Every line with "KeyCache" in it should be copied from the data.

START DATA FOR THIS TASK

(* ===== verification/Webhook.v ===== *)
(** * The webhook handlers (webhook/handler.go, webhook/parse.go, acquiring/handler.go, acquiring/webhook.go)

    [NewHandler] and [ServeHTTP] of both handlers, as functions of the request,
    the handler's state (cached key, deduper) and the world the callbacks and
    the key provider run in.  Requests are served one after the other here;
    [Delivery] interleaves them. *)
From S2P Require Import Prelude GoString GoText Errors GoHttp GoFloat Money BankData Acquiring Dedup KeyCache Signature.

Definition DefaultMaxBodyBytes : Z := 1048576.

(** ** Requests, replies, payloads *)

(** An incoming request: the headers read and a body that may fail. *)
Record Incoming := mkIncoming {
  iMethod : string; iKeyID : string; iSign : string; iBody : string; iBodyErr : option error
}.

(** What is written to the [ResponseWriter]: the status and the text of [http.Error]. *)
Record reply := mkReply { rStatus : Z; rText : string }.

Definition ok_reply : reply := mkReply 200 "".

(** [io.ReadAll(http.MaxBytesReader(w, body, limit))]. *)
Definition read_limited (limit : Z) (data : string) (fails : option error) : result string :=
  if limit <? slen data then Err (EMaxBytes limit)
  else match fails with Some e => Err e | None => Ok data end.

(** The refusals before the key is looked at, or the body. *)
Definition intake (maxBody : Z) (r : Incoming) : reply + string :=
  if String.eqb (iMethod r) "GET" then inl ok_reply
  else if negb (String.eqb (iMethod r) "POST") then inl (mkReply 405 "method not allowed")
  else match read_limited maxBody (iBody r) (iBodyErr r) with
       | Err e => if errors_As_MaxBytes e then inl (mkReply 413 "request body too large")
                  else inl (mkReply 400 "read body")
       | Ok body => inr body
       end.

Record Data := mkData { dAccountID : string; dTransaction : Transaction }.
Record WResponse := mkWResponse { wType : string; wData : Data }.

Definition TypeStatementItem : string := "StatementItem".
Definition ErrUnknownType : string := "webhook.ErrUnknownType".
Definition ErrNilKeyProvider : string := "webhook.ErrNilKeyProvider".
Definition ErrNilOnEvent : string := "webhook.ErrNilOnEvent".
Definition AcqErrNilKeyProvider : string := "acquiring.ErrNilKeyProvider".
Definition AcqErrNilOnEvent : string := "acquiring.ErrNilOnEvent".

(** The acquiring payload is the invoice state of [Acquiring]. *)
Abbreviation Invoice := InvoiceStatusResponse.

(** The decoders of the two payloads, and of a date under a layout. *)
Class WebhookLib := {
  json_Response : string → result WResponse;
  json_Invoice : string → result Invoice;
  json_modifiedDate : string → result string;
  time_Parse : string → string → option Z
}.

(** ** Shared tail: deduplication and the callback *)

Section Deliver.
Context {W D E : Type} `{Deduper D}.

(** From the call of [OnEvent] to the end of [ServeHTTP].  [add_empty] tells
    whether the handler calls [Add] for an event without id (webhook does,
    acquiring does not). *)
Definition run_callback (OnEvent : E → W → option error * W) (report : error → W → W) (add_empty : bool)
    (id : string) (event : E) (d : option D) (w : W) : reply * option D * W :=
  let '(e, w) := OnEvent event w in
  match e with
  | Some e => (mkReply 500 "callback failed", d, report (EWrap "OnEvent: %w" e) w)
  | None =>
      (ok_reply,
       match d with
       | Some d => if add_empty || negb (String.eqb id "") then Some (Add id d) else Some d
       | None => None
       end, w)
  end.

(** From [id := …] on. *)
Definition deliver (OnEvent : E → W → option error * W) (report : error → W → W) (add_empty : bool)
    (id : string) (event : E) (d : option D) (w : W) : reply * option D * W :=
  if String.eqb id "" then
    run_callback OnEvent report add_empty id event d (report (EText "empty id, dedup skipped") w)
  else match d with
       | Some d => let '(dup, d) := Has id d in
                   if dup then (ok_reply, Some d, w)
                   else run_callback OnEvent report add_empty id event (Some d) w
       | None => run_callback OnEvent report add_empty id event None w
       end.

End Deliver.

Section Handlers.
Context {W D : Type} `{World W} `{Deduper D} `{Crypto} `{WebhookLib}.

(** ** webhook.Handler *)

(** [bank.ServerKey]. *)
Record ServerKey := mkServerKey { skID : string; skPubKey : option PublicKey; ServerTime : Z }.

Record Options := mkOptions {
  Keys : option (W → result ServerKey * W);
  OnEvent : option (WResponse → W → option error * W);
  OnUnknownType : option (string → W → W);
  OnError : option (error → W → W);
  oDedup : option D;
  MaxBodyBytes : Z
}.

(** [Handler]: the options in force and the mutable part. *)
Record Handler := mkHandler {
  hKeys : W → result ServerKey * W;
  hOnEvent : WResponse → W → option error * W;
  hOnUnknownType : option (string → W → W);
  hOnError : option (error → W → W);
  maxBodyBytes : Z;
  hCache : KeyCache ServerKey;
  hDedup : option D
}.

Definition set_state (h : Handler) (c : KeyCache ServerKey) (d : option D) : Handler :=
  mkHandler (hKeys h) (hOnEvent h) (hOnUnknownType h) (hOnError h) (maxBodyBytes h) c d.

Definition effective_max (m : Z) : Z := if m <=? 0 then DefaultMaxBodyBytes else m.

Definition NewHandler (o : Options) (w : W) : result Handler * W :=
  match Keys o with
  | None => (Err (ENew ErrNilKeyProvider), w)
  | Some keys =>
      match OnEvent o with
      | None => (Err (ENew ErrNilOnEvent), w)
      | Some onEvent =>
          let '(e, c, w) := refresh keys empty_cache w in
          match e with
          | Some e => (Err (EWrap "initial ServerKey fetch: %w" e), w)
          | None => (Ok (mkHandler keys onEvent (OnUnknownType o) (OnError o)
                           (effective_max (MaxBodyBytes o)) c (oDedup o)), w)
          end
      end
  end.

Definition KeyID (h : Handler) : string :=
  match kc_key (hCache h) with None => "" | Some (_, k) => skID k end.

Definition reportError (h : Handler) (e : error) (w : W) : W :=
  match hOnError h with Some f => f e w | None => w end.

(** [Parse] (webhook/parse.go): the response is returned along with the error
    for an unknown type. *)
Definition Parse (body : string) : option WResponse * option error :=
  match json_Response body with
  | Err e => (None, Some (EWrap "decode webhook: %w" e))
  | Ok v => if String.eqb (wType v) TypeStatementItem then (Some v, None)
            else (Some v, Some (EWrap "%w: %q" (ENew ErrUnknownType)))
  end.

END DATA FOR THIS TASK

> _RESPONSE AREA_:
From S2P Require Import Prelude GoString GoText Errors GoHttp GoFloat Money BankData Acquiring Dedup KeyCache Signature.
  hCache : KeyCache ServerKey;
Definition set_state (h : Handler) (c : KeyCache ServerKey) (d : option D) : Handler :=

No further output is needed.